● Exercise: Beneath this task are records; print exactly the stretch of them from the line with "VNumber (n : Z)" through the line with "except that [Set-Cookie]", both ends included.

[Listed entries — start]

(** * A shallow embedding of [src/index.js] (systemsoftware/fetch)

    The module is one large function, [_fetch], wrapped by six per-verb
    entry points.  Its behaviour splits in two phases:

    - the body of the Promise executor up to [req.end()], which reads and
      writes configuration objects that live on the JavaScript heap and may
      call [reject] or throw;
    - the listeners registered on the request and on the response, which
      the transport calls later, one event at a time.

    The first phase is embedded in a small state-and-exception monad over
    the heap and the Promise; the second as handlers on a per-call state,
    driven by a step relation that carries the delivery rules of the
    transport. *)

From Stdlib Require Import Ascii String.
From Stdlib.Strings Require Import Byte.
From stdpp Require Import base option strings gmap list pretty.

Open Scope Z_scope.
Open Scope string_scope.

(** ** JavaScript values, as far as the module inspects them *)

(** The module looks at a value through [typeof v === 'function'],
    [v == null], [typeof v === 'boolean'], [v instanceof Headers],
    [v instanceof ReadableStream], truthiness and [===] against a string
    literal.  One constructor per shape those tests can tell apart. *)
Inductive value : Type :=
  | VUndefined
  | VNull
  | VBoolean (b : bool)
  | VNumber (n : Z)
  | VString (s : string)
  | VFunction (name : string)
  (** a plain object used as a mapping from names to strings *)
  | VObject (fields : gmap string string)
  (** an instance of the platform class [Headers], given by the pairs its
      [entries()] iteration yields, in order: one pair per header name,
      except that [Set-Cookie] yields one pair per value *)
  | VHeaders (entries : list (string * string))
  (** an instance of [Map]: it has an [entries()] method, but it is not a
      [Headers] *)
  | VMap (pairs : list (string * string))
  (** an instance of [ReadableStream] that can be read (not locked, not
      errored), given by what the one streaming [TextDecoder] of
      [ReadStream] returns for each chunk read, in order: the decoder
      holds back the bytes of a character that a chunk cuts and gives the
      character with the next chunk, and what it still holds back after
      the last chunk is never given *)
  | VReadableStream (chunks : list string)
  (** any other object ([Agent], [AbortSignal], ...) *)
  | VOther (tag : string).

[Listed entries — finish]

● Answer section:
  | VNumber (n : Z)
  | VString (s : string)
  | VFunction (name : string)
  (** a plain object used as a mapping from names to strings *)
  | VObject (fields : gmap string string)
  (** an instance of the platform class [Headers], given by the pairs its
      [entries()] iteration yields, in order: one pair per header name,
      except that [Set-Cookie] yields one pair per value *)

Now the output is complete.